Variable RemoteFailure : Type.
Variable service : Log -> Call.t -> RemoteFailure + Response.t.
Variable process_env : string -> option string.

(** *** [execute], case by case *)

Lemma execute_unresolved (cfg : Config.t) (input : Input.t) (log : Log) :
  truthy_string
    (or_else (Input.collection input) (Config.defaultCollection cfg)) = None ->
  execute service cfg input log = (Thrown (Error collection_required), log).
Proof.
  intros H. unfold execute. rewrite H. reflexivity.
Qed.

Lemma execute_resolved (cfg : Config.t) (input : Input.t) (log : Log)
  (collectionId : string) :
  truthy_string
    (or_else (Input.collection input) (Config.defaultCollection cfg))
  = Some collectionId ->
  execute service cfg input log =
  (match service log (the_call cfg collectionId input) with
   | inr response => Returned (search_result response)
   | inl e => Thrown (Rejection e)
   end, log ++ [the_call cfg collectionId input])%list.
Proof.
  intros H. unfold execute. rewrite H.
  unfold bind, collections_search, ret, the_call.
  destruct (service log _); reflexivity.
Qed.

(** Every run of [execute] extends the log by at most one call. *)
Lemma execute_calls (cfg : Config.t) (input : Input.t) (log : Log) :
  issued log (snd (execute service cfg input log)) = [] \/
  exists collectionId,
    truthy_string
      (or_else (Input.collection input) (Config.defaultCollection cfg))
    = Some collectionId /\
    issued log (snd (execute service cfg input log))
    = [the_call cfg collectionId input].
Proof.
  destruct (truthy_string
              (or_else (Input.collection input)
                 (Config.defaultCollection cfg))) as [cid | ] eqn:H.
  - right. exists cid. split; [reflexivity|].
    rewrite (execute_resolved _ _ _ _ H). simpl. apply issued_app.
  - left. rewrite (execute_unresolved _ _ _ H). simpl. apply issued_same.
Qed.

(** *** The factory, case by case *)

Lemma airweaveSearch_without_key (options : Options.t) (log : Log) :
  truthy_string
    (or_else (Options.apiKey options) (process_env "AIRWEAVE_API_KEY"))
  = None ->
  airweaveSearch service process_env options log
  = (Thrown (Error apiKey_required), log).
Proof.
  intros H. unfold airweaveSearch. rewrite H. reflexivity.
Qed.

Lemma airweaveSearch_with_key (options : Options.t) (log : Log)
  (key : string) :
  truthy_string
    (or_else (Options.apiKey options) (process_env "AIRWEAVE_API_KEY"))
  = Some key ->
  airweaveSearch service process_env options log
  = (Returned (Tool.Build tool_description inputSchema
                 (execute service (configure key options))), log).
Proof.
  intros H. unfold airweaveSearch. rewrite H. reflexivity.
Qed.

Lemma airweaveSearch_returned (options : Options.t) (log log' : Log)
  (tool : Tool.t RemoteFailure) :
  airweaveSearch service process_env options log = (Returned tool, log') ->
  exists key,
    truthy_string
      (or_else (Options.apiKey options) (process_env "AIRWEAVE_API_KEY"))
    = Some key /\
    tool = Tool.Build tool_description inputSchema
             (execute service (configure key options)) /\
    log' = log.
Proof.
  intros H.
  destruct (truthy_string
              (or_else (Options.apiKey options)
                 (process_env "AIRWEAVE_API_KEY"))) as [key | ] eqn:K.
  - rewrite (airweaveSearch_with_key _ _ _ K) in H.
    inversion H; subst. exists key. repeat split; reflexivity.
  - rewrite (airweaveSearch_without_key _ _ K) in H. discriminate.
Qed.

End AdapterFacts.

(** ** The tool, from construction to result *)

Section Claims.

Variable RemoteFailure : Type.
Variable service : Log -> Call.t -> RemoteFailure + Response.t.
Variable process_env : string -> option string.

(** C1: whenever the tool returned by [airweaveSearch] returns, exactly
    one remote call was made and it succeeded; the output is an object
    whose [results] is the response's results sequence as it came; the
    object has an [answer] key exactly when the response's completion is
    truthy, that is, for a string, when it is not empty, and never when
    the completion is [undefined] or [null]; when the key is there it
    holds the completion; and the object has no other key. *)
Theorem C1_answer_iff_completion
  (options : Options.t) (log0 log0' : Log) (tool : Tool.t RemoteFailure)
  (input : Input.t) (log log' : Log) (out : value) :
  airweaveSearch service process_env options log0 = (Returned tool, log0') ->
  Tool.execute tool input log = (Returned out, log') ->
  exists call response props,
    log' = log ++ [call] /\
    service log call = inr response /\
    out = VObject props /\
    get props "results" = VArray (Response.results response) /\
    has_key props "answer" = truthy (Response.completion response) /\
    (has_key props "answer" = true ->
     get props "answer" = Response.completion response) /\
    (forall s, Response.completion response = VString s ->
               (has_key props "answer" = true <-> s <> "")) /\
    (Response.completion response = VUndefined \/
     Response.completion response = VNull ->
     has_key props "answer" = false) /\
    (forall key, has_key props key = true ->
                 key = "results" \/ key = "answer").
Proof.
  intros Hfactory Hrun.
  destruct (airweaveSearch_returned _ _ _ _ _ _ _ Hfactory)
    as [key [_ [-> _]]].
  cbn [Tool.execute] in Hrun.
  destruct (truthy_string
              (or_else (Input.collection input)
                 (Config.defaultCollection (configure key options))))
    as [cid | ] eqn:Hcid.
  2:{ rewrite (execute_unresolved _ _ _ _ _ Hcid) in Hrun. discriminate. }
  rewrite (execute_resolved _ _ _ _ _ _ Hcid) in Hrun.
  destruct (service log (the_call (configure key options) cid input))
    as [e | response] eqn:Hservice; [discriminate|].
  inversion Hrun; subst; clear Hrun.
  exists (the_call (configure key options) cid input), response.
  destruct (truthy (Response.completion response)) eqn:Htruthy.
  - rewrite (search_result_with_answer _ Htruthy). eexists.
    repeat split; try reflexivity; try assumption.
    + intros _ Hs. subst s. rewrite H in Htruthy. discriminate.
    + intros [H | H]; rewrite H in Htruthy; discriminate.
    + intros k Hk. cbn [has_key] in Hk.
      apply orb_true_iff in Hk. destruct Hk as [Hk | Hk].
      * left. symmetry. apply String.eqb_eq. exact Hk.
      * rewrite orb_false_r in Hk.
        right. symmetry. apply String.eqb_eq. exact Hk.
  - rewrite (search_result_without_answer _ Htruthy). eexists.
    repeat split; try reflexivity; try assumption; try discriminate.
    + intros Hs. rewrite H in Htruthy. simpl in Htruthy.
      apply negb_false_iff, String.eqb_eq in Htruthy. contradiction.
    + intros k Hk. cbn [has_key] in Hk. rewrite orb_false_r in Hk.
      left. symmetry. apply String.eqb_eq. exact Hk.
Qed.

(** C2: the flags of every request that the tool issues are the three
    flags the factory was configured with (with their defaults when
    omitted), whatever the per-call input is, be it the typed input of
    [execute] or any raw value sent through the schema; and a request is
    issued as soon as a collection resolves. *)
Theorem C2_flags_fixed_at_construction
  (options : Options.t) (log0 log0' : Log) (tool : Tool.t RemoteFailure)
  (input : Input.t) (raw : value) (log : Log) :
  airweaveSearch service process_env options log0 = (Returned tool, log0') ->
  let configured (call : Call.t) :=
    Request.generate_answer (Call.request call)
    = or_default (Options.generateAnswer options) false /\
    Request.expand_query (Call.request call)
    = or_default (Options.expandQuery options) true /\
    Request.rerank (Call.request call)
    = or_default (Options.rerank options) true in
  (forall call,
      In call (issued log (snd (Tool.execute tool input log))) ->
      configured call) /\
  (forall call,
      In call (issued log (snd (invoke tool raw log))) -> configured call) /\
  (forall collectionId,
      truthy_string
        (or_else (Input.collection input)
           (Options.defaultCollection options)) = Some collectionId ->
      exists call,
        issued log (snd (Tool.execute tool input log)) = [call]).
Proof.
  intros Hfactory configured.
  destruct (airweaveSearch_returned _ _ _ _ _ _ _ Hfactory)
    as [key [_ [-> _]]].
  unfold invoke. cbn [Tool.execute Tool.inputSchema].
  assert (Hall : forall i call,
             In call (issued log
                        (snd (execute service (configure key options) i log))) ->
             configured call).
  { intros i call Hin.
    destruct (execute_calls _ service (configure key options) i log)
      as [Hnone | [cid [_ Hone]]].
    - rewrite Hnone in Hin. destruct Hin.
    - rewrite Hone in Hin. destruct Hin as [<- | []].
      repeat split; reflexivity. }
  split; [apply Hall|]. split.
  - intros call Hin. destruct (inputSchema raw) as [parsed | ].
    + exact (Hall parsed call Hin).
    + cbn [throw snd] in Hin. rewrite issued_same in Hin. destruct Hin.
  - intros cid Hcid.
    rewrite (execute_resolved _ _ (configure key options) _ _ _ Hcid).
    cbn [snd]. rewrite issued_app. eexists; reflexivity.
Qed.

(** C3: with no per-call collection and no configured default, the tool
    throws the [Error] that asks for a collection, which is not a
    rejection of a remote call, and the log of remote calls is left as it
    was. *)
Theorem C3_collection_required
  (options : Options.t) (log0 log0' : Log) (tool : Tool.t RemoteFailure)
  (input : Input.t) (log : Log) :
  airweaveSearch service process_env options log0 = (Returned tool, log0') ->
  Input.collection input = None ->
  Options.defaultCollection options = None ->
  Tool.execute tool input log = (Thrown (Error collection_required), log) /\
  (forall e, fst (Tool.execute tool input log) <> Thrown (Rejection e)) /\
  issued log (snd (Tool.execute tool input log)) = [].
Proof.
  intros Hfactory Hinput Hdefault.
  destruct (airweaveSearch_returned _ _ _ _ _ _ _ Hfactory)
    as [key [_ [-> _]]].
  cbn [Tool.execute].
  assert (Hrun : execute service (configure key options) input log
                 = (Thrown (Error collection_required), log)).
  { apply execute_unresolved. simpl. rewrite Hinput, Hdefault. reflexivity. }
  rewrite Hrun. simpl. split; [reflexivity|].
  split; [intros e; discriminate | apply issued_same].
Qed.

(** C4: when the explicit credential is absent or empty and the
    environment holds no non-empty value, the factory throws the [Error]
    that tells how to supply the key, and the log of remote calls is
    left as it was; an explicit non-empty credential is the one the
    client is built with, whatever the environment holds. *)
Theorem C4_credential_required
  (env : string -> option string) (options : Options.t) (log : Log) :
  (truthy_string (Options.apiKey options) = None ->
   truthy_string (env "AIRWEAVE_API_KEY") = None ->
   airweaveSearch service env options log
   = (Thrown (Error apiKey_required), log)) /\
  (forall key,
      Options.apiKey options = Some key -> key <> "" ->
      airweaveSearch service env options log
      = (Returned (Tool.Build tool_description inputSchema
                     (execute service (configure key options))), log) /\
      Client.apiKey (Config.client (configure key options)) = key).
Proof.
  split.
  - intros Hexplicit Henv. apply airweaveSearch_without_key.
    apply truthy_string_None in Hexplicit.
    destruct Hexplicit as [-> | ->]; [exact Henv | reflexivity].
  - intros key Hexplicit Hkey. split; [ | reflexivity].
    apply airweaveSearch_with_key. rewrite Hexplicit. cbn [or_else].
    apply truthy_string_Some. split; [reflexivity | exact Hkey].
Qed.

(** C5: with a configured default collection and a per-call override,
    any call the execution issues goes to the override, and one is issued
    when the override is not empty; an execution of the same tool that
    follows, without an override, goes to the configured default. *)
Theorem C5_override_for_one_call
  (options : Options.t) (log0 log0' : Log) (tool : Tool.t RemoteFailure)
  (c d q1 q2 : string) (l1 l2 : option float) (log : Log) :
  airweaveSearch service process_env options log0 = (Returned tool, log0') ->
  Options.defaultCollection options = Some d ->
  let log1 := snd (Tool.execute tool (Input.Build q1 (Some c) l1) log) in
  let log2 := snd (Tool.execute tool (Input.Build q2 None l2) log1) in
  (forall call, In call (issued log log1) -> Call.collectionId call = c) /\
  (c <> "" -> map Call.collectionId (issued log log1) = [c]) /\
  (d <> "" -> map Call.collectionId (issued log1 log2) = [d]).
Proof.
  intros Hfactory Hdefault.
  destruct (airweaveSearch_returned _ _ _ _ _ _ _ Hfactory)
    as [key [_ [-> _]]].
  intros log1 log2. cbn [Tool.execute] in log1, log2.
  assert (Hfirst : c <> "" -> issued log log1
                   = [the_call (configure key options) c
                        (Input.Build q1 (Some c) l1)]).
  { intros Hc. unfold log1.
    rewrite (execute_resolved _ _ (configure key options) _ _ c).
    - simpl. apply issued_app.
    - cbn [or_else Input.collection].
      apply truthy_string_Some. split; [reflexivity | exact Hc]. }
  split; [ | split].
  - intros call Hin.
    destruct (String.eqb_spec c "") as [Hc | Hc].
    + unfold log1 in Hin.
      rewrite (execute_unresolved _ _ (configure key options)) in Hin.
      * simpl in Hin. rewrite issued_same in Hin. destruct Hin.
      * simpl. subst c. reflexivity.
    + rewrite (Hfirst Hc) in Hin. destruct Hin as [<- | []]. reflexivity.
  - intros Hc. rewrite (Hfirst Hc). reflexivity.
  - intros Hd. unfold log2.
    rewrite (execute_resolved _ _ (configure key options) _ _ d).
    + simpl. rewrite issued_app. reflexivity.
    + cbn [or_else Input.collection Config.defaultCollection configure].
      rewrite Hdefault.
      apply truthy_string_Some. split; [reflexivity | exact Hd].
Qed.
★ ★ ★ ★ ★ ★ ★
EXERCISE AIM:
Count all lines of the data that include "configured". The answer is the number alone.

EXERCISE RESULT:
9